Task details
In the records that follow, find the line with "(** * Paths and words of the shell"; from there, retype every line exactly through the line with "zset buf p 0).", which also belongs to the answer.

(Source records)
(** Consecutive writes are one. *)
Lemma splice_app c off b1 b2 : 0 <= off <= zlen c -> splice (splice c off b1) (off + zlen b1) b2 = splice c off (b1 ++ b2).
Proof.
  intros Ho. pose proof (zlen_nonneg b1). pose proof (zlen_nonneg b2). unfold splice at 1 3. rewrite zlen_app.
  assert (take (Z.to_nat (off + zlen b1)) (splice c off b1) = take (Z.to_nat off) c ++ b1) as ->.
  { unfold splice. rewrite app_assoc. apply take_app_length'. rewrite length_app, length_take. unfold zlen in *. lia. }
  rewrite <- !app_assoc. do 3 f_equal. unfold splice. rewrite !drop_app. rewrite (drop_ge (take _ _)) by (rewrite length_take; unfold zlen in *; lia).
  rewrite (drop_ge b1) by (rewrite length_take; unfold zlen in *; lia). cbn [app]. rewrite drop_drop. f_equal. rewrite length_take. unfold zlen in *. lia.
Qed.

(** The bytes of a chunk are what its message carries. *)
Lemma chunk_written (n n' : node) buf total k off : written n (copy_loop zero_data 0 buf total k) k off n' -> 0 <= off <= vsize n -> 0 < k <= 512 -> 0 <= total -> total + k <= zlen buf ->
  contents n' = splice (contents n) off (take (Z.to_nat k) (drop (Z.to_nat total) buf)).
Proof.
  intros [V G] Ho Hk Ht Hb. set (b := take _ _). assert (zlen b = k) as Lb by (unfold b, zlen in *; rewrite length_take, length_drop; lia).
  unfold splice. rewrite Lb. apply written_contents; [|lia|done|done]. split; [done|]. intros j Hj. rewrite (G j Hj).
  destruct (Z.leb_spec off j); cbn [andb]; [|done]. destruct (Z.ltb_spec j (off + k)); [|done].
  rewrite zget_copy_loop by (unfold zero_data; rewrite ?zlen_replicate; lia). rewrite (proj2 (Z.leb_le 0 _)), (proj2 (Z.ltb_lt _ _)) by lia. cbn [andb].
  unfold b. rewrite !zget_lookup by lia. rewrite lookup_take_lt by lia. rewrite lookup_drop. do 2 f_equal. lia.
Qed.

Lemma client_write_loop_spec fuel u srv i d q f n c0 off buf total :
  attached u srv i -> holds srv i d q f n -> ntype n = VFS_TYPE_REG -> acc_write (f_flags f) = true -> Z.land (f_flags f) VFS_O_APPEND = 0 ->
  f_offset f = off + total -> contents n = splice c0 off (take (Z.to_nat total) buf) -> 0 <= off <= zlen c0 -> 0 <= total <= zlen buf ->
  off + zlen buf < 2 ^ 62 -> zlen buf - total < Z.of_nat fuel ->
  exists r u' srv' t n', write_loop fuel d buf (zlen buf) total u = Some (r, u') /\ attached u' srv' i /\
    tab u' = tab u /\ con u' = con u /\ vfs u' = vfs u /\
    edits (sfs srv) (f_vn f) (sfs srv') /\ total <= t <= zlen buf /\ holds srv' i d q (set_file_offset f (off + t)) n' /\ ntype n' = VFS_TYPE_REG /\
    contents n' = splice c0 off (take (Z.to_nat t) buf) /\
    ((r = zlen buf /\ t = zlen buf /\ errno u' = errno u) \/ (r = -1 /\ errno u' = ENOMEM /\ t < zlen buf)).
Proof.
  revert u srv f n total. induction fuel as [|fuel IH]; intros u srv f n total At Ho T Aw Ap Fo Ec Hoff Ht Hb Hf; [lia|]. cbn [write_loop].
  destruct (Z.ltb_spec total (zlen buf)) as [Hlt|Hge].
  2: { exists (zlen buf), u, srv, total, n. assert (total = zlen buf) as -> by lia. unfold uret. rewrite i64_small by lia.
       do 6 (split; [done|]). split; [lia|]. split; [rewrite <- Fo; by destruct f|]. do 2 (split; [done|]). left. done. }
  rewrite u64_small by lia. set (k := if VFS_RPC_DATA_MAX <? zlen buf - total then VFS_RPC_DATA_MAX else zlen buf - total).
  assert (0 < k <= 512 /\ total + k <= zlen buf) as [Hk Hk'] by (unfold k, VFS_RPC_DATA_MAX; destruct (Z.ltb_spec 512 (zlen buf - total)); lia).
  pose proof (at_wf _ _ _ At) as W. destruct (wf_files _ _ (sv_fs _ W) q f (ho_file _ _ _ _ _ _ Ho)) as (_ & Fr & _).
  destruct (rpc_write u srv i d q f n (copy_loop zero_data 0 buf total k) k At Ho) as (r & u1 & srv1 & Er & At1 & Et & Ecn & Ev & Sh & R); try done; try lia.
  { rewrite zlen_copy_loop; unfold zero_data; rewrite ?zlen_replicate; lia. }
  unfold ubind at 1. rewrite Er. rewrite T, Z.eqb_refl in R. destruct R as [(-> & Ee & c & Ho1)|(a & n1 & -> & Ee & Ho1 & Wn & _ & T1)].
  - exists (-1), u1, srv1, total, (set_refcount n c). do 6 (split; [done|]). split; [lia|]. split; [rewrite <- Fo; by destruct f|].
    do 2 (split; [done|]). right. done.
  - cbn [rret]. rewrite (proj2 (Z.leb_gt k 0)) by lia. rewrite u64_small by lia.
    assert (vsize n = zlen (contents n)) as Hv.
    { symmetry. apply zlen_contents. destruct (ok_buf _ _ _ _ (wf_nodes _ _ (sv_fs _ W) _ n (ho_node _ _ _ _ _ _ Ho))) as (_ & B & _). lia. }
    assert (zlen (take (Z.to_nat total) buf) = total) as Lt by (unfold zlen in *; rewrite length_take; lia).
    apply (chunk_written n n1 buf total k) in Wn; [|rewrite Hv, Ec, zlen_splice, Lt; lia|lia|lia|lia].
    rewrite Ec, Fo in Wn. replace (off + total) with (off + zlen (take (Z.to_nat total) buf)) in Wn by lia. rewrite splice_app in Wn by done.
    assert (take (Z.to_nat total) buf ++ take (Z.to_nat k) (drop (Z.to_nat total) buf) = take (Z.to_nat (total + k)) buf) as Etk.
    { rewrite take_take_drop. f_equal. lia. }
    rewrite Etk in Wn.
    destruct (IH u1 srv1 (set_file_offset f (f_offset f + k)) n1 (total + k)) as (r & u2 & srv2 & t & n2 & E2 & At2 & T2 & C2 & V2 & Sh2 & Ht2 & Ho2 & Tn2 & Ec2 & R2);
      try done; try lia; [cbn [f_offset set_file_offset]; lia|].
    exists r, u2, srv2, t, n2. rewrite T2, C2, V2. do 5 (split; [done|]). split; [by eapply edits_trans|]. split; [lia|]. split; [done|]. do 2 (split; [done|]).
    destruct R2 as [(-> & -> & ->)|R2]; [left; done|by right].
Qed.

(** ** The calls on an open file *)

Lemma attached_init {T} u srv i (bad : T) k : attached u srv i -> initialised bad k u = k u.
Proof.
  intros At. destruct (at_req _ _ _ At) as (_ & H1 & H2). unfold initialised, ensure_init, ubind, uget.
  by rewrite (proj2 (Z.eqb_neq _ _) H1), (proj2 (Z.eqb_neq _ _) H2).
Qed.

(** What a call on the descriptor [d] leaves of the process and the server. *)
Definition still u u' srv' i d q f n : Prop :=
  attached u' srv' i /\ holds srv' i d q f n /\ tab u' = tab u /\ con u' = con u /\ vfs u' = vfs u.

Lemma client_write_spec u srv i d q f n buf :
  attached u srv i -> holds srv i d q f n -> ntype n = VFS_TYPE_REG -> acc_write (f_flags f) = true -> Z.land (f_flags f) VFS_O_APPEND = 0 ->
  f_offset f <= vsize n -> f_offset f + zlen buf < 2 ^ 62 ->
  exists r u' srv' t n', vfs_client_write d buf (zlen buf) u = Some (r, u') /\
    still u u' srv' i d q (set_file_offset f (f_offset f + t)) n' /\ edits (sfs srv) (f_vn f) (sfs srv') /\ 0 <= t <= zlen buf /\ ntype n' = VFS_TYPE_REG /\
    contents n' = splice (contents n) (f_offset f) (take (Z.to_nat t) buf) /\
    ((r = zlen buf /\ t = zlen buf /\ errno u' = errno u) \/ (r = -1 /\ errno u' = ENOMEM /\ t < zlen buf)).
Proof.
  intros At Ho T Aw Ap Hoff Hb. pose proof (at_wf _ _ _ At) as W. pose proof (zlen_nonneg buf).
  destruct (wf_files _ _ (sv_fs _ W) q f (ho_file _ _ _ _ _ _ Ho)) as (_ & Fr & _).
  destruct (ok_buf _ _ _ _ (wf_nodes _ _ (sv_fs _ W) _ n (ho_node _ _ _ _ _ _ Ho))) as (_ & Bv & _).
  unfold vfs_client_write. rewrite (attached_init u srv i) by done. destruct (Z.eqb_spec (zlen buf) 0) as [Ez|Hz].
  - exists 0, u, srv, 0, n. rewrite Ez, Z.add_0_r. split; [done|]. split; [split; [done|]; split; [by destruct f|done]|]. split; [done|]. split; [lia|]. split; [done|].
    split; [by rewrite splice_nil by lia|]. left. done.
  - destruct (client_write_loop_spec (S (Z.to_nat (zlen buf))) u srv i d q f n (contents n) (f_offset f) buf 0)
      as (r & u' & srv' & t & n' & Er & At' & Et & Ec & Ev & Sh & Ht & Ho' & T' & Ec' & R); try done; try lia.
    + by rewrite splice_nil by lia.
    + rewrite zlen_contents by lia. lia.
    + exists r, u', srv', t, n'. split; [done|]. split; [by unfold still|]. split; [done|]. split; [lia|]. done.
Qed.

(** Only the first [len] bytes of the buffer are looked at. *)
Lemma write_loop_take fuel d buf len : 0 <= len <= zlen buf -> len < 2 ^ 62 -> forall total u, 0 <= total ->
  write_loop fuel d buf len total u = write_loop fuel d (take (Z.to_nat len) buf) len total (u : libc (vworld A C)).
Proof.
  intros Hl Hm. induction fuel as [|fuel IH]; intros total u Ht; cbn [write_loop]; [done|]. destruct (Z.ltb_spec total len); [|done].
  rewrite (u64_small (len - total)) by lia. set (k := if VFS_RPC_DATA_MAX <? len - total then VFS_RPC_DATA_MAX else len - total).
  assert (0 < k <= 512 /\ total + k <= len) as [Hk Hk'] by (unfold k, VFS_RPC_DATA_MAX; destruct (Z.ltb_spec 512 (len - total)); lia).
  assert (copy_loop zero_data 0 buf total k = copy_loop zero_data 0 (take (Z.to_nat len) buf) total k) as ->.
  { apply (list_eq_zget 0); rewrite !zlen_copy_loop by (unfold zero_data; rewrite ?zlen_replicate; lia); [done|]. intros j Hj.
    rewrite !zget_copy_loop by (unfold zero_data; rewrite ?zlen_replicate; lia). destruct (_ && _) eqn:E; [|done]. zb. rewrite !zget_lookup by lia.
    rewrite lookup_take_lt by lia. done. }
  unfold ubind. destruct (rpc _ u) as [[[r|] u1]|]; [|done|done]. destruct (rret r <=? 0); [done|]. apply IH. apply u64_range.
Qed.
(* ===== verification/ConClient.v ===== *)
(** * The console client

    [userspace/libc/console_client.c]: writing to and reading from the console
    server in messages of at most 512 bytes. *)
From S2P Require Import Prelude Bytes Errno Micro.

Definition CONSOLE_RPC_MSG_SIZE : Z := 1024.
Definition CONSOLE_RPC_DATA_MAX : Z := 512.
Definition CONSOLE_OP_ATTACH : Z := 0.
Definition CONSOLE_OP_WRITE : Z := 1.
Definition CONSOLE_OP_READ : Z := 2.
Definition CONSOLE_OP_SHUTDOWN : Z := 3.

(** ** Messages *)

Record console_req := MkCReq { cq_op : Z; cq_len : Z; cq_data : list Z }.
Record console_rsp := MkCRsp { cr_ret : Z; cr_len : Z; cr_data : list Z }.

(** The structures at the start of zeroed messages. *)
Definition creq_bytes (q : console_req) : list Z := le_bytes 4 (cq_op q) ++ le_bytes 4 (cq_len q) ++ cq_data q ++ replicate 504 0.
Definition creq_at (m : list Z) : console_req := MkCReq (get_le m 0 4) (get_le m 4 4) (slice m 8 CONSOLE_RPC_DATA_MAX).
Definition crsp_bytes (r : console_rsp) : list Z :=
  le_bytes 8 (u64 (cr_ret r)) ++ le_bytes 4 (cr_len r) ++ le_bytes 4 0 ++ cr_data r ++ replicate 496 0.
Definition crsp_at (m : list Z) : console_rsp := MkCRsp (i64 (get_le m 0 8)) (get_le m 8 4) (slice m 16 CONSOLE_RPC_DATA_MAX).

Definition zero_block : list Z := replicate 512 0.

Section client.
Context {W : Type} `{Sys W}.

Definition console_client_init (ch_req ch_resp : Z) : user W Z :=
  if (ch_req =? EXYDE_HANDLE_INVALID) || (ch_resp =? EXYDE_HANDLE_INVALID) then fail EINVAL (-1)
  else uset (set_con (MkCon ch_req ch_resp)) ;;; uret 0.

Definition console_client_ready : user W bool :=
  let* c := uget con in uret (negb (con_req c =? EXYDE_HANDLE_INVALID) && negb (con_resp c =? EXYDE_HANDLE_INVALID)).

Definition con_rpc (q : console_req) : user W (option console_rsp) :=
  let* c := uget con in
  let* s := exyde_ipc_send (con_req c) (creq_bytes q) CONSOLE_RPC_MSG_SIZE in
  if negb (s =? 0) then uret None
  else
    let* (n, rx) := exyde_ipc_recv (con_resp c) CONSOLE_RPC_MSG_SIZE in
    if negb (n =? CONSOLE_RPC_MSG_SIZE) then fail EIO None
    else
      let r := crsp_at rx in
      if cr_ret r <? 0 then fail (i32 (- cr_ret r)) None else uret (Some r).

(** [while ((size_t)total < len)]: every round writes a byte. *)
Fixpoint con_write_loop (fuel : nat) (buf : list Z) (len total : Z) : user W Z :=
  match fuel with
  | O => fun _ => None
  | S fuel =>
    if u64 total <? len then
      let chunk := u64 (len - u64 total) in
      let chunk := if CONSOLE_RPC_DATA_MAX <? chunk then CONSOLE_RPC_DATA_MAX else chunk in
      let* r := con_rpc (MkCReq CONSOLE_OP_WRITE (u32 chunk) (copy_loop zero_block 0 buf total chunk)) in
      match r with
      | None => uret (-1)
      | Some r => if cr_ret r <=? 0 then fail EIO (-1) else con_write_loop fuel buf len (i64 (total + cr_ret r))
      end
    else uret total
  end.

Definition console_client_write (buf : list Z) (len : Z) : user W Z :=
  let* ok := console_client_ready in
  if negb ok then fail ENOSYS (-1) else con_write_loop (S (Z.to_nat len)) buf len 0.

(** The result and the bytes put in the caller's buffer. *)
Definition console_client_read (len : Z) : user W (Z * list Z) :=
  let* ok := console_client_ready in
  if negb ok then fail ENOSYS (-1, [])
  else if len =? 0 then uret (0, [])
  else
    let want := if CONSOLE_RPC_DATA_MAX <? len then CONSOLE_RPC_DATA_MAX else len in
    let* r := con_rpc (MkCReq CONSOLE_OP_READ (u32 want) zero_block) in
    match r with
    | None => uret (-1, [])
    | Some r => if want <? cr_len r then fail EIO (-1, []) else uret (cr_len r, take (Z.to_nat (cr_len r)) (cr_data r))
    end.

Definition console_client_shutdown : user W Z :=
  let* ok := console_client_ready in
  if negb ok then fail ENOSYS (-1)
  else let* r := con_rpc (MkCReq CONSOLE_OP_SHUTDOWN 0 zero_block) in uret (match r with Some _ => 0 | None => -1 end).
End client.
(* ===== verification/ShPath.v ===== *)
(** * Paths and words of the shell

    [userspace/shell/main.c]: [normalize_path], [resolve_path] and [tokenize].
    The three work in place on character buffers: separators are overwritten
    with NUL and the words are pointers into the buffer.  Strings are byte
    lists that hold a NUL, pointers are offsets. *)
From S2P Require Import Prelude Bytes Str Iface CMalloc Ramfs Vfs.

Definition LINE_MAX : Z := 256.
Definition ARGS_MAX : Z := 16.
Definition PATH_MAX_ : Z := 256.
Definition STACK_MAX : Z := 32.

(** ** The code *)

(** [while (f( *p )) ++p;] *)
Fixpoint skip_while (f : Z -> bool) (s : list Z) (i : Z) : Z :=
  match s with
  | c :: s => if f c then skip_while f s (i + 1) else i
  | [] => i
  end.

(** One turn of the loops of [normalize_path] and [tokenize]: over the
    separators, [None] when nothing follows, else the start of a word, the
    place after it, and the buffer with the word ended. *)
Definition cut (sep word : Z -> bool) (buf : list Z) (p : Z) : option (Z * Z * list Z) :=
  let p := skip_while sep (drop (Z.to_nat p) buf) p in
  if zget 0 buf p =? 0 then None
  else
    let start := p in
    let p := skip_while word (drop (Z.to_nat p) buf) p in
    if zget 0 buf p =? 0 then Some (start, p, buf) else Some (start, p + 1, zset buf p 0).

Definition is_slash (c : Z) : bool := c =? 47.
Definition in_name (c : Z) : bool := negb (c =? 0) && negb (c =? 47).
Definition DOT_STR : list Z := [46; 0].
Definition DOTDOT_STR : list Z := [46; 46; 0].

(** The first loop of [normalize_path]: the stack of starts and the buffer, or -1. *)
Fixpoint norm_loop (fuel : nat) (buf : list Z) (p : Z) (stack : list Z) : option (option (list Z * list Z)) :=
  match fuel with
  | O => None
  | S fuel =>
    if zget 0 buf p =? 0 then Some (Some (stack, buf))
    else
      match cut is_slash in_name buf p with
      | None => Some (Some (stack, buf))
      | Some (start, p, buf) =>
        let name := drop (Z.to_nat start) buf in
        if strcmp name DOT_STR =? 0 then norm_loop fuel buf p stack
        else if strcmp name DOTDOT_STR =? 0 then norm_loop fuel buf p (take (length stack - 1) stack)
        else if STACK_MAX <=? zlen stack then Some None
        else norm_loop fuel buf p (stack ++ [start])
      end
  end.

Completed exercise
(** * Paths and words of the shell

    [userspace/shell/main.c]: [normalize_path], [resolve_path] and [tokenize].
    The three work in place on character buffers: separators are overwritten
    with NUL and the words are pointers into the buffer.  Strings are byte
    lists that hold a NUL, pointers are offsets. *)
From S2P Require Import Prelude Bytes Str Iface CMalloc Ramfs Vfs.

Definition LINE_MAX : Z := 256.
Definition ARGS_MAX : Z := 16.
Definition PATH_MAX_ : Z := 256.
Definition STACK_MAX : Z := 32.

(** ** The code *)

(** [while (f( *p )) ++p;] *)
Fixpoint skip_while (f : Z -> bool) (s : list Z) (i : Z) : Z :=
  match s with
  | c :: s => if f c then skip_while f s (i + 1) else i
  | [] => i
  end.

(** One turn of the loops of [normalize_path] and [tokenize]: over the
    separators, [None] when nothing follows, else the start of a word, the
    place after it, and the buffer with the word ended. *)
Definition cut (sep word : Z -> bool) (buf : list Z) (p : Z) : option (Z * Z * list Z) :=
  let p := skip_while sep (drop (Z.to_nat p) buf) p in
  if zget 0 buf p =? 0 then None
  else
    let start := p in
    let p := skip_while word (drop (Z.to_nat p) buf) p in
    if zget 0 buf p =? 0 then Some (start, p, buf) else Some (start, p + 1, zset buf p 0).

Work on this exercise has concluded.